- Work to complete: Print each line from the start of the records below up through the line where "Definition mdV1RoleSpare : Z := 65535." is found, exactly as given.
Record excerpts: Begin
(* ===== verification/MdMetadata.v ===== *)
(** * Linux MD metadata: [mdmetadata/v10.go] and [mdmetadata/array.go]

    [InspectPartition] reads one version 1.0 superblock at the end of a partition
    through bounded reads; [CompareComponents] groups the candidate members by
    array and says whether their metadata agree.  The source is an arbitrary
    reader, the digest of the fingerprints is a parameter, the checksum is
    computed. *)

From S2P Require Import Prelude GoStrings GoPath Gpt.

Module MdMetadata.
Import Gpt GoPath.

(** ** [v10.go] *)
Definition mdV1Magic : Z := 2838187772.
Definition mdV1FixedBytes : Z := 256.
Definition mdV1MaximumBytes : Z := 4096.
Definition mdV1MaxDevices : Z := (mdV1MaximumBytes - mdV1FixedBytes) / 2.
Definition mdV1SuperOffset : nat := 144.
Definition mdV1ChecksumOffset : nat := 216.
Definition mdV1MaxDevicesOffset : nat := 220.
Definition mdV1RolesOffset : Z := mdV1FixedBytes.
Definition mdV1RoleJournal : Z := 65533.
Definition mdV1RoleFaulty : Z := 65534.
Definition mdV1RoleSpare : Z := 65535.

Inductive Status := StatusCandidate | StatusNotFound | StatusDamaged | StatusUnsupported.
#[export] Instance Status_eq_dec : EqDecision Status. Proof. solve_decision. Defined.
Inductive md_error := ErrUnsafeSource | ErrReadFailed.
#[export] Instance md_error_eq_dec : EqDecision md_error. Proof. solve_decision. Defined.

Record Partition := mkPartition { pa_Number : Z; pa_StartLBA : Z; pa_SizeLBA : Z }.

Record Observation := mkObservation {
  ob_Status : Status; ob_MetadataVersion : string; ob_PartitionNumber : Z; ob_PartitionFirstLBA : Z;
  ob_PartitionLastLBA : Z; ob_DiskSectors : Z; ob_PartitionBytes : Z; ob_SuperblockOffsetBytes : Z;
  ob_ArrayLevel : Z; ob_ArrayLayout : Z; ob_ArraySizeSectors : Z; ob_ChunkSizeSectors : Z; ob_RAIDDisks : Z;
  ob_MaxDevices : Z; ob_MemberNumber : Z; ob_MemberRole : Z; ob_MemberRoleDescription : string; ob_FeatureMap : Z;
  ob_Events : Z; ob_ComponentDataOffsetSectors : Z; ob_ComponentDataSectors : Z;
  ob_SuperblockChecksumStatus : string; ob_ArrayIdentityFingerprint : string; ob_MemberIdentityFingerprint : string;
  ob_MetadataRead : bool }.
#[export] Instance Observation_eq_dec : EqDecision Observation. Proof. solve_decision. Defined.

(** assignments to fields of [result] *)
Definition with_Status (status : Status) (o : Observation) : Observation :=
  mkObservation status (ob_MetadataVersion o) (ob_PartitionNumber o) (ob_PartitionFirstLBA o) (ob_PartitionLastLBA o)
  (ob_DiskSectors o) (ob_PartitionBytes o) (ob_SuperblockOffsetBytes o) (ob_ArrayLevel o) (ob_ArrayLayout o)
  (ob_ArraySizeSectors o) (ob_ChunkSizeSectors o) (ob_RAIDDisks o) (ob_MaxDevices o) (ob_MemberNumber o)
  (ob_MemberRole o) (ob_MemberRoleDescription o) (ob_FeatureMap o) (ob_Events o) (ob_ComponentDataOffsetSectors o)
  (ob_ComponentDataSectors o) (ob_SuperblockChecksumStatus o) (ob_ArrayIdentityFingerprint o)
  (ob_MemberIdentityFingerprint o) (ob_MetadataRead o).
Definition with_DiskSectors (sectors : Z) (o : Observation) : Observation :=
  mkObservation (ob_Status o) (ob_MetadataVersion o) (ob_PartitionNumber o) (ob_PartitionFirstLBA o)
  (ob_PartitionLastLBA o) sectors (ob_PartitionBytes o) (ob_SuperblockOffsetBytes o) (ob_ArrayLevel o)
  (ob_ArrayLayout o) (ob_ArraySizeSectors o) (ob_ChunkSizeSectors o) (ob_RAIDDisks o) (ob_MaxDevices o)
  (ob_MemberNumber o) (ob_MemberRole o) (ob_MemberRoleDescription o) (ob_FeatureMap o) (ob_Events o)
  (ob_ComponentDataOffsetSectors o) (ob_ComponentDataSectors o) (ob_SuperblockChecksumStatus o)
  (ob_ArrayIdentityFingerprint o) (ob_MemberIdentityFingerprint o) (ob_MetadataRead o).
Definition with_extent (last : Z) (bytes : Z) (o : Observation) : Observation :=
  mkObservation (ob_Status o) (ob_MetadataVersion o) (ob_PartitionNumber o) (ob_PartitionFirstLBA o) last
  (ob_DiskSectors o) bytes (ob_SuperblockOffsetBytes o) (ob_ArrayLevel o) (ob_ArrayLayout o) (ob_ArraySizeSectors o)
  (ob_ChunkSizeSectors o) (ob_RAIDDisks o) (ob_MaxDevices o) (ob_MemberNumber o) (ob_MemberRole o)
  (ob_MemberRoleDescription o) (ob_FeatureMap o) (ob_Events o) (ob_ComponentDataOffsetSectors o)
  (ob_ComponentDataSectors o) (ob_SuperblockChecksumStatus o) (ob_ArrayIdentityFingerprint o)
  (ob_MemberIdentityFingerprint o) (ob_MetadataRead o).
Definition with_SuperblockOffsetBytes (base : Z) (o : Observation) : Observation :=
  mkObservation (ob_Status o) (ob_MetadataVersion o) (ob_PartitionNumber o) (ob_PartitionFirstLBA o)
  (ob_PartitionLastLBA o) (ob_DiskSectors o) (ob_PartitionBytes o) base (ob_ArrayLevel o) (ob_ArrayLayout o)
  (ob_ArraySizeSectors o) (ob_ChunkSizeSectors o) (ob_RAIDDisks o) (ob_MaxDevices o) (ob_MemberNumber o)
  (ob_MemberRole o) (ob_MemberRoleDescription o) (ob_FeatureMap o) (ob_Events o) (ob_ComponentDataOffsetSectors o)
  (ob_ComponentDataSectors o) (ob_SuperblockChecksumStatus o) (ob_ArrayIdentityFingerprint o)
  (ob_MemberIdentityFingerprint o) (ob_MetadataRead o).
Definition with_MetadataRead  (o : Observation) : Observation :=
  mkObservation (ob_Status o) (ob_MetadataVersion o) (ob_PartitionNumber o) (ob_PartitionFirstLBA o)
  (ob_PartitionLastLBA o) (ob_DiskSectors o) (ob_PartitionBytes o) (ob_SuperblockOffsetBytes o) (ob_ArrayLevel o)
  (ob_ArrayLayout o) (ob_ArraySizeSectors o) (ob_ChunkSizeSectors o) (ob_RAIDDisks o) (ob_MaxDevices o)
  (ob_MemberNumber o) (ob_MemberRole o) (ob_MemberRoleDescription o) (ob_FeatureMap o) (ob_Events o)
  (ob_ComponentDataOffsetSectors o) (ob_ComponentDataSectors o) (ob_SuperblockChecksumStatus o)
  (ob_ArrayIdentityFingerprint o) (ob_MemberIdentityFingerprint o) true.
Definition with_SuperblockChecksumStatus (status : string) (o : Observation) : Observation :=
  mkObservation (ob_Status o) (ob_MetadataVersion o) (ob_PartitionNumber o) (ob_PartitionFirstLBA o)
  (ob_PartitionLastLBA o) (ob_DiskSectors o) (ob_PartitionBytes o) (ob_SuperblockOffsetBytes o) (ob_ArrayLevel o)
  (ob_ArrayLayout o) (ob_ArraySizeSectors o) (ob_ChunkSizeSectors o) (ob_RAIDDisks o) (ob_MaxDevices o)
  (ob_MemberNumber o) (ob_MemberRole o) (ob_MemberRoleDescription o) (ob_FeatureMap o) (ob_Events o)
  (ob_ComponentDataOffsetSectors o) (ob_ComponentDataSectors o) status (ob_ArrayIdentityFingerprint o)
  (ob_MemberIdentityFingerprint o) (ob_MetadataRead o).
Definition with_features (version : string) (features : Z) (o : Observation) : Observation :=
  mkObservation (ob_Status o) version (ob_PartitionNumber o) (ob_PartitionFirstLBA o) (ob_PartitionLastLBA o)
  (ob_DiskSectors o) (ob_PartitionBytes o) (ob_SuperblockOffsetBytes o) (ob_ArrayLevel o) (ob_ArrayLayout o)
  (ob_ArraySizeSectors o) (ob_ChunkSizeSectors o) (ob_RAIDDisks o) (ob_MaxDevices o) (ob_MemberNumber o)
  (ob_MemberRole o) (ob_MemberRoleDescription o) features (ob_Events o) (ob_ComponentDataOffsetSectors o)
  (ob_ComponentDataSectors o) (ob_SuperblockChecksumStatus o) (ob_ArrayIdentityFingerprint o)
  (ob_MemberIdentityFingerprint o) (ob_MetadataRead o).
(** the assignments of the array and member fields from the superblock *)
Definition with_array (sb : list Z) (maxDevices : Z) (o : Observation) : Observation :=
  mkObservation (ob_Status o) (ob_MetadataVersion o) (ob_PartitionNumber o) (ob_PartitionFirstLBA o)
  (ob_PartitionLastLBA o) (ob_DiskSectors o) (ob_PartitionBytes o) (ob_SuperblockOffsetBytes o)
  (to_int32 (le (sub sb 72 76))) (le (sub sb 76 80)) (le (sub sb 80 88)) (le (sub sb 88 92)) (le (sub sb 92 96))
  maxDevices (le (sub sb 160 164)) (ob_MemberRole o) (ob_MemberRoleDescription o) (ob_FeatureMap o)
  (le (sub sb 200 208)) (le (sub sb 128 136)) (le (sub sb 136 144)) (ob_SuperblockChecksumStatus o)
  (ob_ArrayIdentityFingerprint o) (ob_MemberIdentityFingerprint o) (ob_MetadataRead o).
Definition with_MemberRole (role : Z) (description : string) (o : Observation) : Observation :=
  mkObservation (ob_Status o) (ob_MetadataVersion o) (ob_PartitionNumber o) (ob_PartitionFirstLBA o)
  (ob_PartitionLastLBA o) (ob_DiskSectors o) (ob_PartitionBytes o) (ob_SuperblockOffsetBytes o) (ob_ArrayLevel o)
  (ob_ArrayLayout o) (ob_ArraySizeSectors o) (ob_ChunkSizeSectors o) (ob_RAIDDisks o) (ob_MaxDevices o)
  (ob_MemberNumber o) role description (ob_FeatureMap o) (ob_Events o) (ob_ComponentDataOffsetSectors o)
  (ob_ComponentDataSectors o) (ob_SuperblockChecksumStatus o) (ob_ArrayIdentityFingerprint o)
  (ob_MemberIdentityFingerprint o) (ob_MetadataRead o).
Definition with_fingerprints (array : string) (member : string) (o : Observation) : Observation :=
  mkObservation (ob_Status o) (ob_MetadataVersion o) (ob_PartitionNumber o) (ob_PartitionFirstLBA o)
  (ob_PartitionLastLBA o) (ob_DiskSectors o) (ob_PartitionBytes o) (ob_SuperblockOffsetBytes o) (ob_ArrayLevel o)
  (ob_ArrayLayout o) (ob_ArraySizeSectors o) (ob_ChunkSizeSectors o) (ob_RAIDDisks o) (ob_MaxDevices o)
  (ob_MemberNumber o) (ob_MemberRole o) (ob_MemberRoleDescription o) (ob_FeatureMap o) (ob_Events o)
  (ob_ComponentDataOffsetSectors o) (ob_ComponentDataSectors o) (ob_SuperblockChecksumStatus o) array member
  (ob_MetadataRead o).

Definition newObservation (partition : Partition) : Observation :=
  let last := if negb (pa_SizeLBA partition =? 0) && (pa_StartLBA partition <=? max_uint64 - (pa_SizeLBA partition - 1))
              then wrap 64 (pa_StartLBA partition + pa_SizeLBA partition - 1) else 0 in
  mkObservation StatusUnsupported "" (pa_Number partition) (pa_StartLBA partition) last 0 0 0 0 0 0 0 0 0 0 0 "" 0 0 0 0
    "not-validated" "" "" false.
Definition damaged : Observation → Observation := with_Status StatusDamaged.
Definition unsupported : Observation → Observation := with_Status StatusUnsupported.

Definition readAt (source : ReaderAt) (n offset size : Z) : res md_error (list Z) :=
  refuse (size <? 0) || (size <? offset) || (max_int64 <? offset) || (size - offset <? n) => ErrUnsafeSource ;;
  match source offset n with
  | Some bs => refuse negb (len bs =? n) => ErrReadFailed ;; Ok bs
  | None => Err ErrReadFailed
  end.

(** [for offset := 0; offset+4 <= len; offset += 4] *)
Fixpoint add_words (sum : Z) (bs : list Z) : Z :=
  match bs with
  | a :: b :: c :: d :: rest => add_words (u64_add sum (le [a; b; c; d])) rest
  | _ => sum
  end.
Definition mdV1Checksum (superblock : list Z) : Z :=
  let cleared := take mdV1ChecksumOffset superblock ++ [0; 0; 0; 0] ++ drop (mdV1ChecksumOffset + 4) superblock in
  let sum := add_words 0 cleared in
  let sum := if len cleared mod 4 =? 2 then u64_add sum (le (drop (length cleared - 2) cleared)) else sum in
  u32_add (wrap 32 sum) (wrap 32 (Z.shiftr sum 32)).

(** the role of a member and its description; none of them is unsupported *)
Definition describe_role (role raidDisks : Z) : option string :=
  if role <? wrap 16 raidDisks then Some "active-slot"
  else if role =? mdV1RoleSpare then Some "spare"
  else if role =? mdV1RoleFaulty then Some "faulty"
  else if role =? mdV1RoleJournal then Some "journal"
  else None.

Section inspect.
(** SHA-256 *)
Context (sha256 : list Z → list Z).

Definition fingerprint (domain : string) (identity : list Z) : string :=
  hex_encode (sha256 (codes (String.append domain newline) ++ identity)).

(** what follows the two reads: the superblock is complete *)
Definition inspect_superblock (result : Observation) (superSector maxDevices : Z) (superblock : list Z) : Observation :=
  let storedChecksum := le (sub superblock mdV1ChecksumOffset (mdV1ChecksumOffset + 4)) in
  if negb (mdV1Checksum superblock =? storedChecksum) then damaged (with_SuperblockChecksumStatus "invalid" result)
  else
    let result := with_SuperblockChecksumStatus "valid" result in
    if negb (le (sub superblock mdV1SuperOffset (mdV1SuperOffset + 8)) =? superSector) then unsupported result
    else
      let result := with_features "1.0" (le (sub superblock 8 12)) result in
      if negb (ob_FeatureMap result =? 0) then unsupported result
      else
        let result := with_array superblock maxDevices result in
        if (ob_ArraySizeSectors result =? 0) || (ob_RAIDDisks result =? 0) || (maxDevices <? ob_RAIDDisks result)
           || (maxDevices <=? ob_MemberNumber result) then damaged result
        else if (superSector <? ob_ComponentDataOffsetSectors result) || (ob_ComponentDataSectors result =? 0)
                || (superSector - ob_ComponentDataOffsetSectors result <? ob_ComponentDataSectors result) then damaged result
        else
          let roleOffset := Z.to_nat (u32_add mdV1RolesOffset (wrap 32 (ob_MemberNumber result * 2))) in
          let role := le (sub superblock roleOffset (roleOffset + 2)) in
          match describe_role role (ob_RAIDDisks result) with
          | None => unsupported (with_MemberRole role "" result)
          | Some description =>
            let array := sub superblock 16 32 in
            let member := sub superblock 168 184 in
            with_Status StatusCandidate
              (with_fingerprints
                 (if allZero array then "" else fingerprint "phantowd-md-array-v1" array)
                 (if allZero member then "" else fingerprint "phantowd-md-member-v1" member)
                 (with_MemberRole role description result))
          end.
Record excerpts: End
- Task answer:
(* ===== verification/MdMetadata.v ===== *)
(** * Linux MD metadata: [mdmetadata/v10.go] and [mdmetadata/array.go]

    [InspectPartition] reads one version 1.0 superblock at the end of a partition
    through bounded reads; [CompareComponents] groups the candidate members by
    array and says whether their metadata agree.  The source is an arbitrary
    reader, the digest of the fingerprints is a parameter, the checksum is
    computed. *)

From S2P Require Import Prelude GoStrings GoPath Gpt.

Module MdMetadata.
Import Gpt GoPath.

(** ** [v10.go] *)
Definition mdV1Magic : Z := 2838187772.
Definition mdV1FixedBytes : Z := 256.
Definition mdV1MaximumBytes : Z := 4096.
Definition mdV1MaxDevices : Z := (mdV1MaximumBytes - mdV1FixedBytes) / 2.
Definition mdV1SuperOffset : nat := 144.
Definition mdV1ChecksumOffset : nat := 216.
Definition mdV1MaxDevicesOffset : nat := 220.
Definition mdV1RolesOffset : Z := mdV1FixedBytes.
Definition mdV1RoleJournal : Z := 65533.
Definition mdV1RoleFaulty : Z := 65534.
Definition mdV1RoleSpare : Z := 65535.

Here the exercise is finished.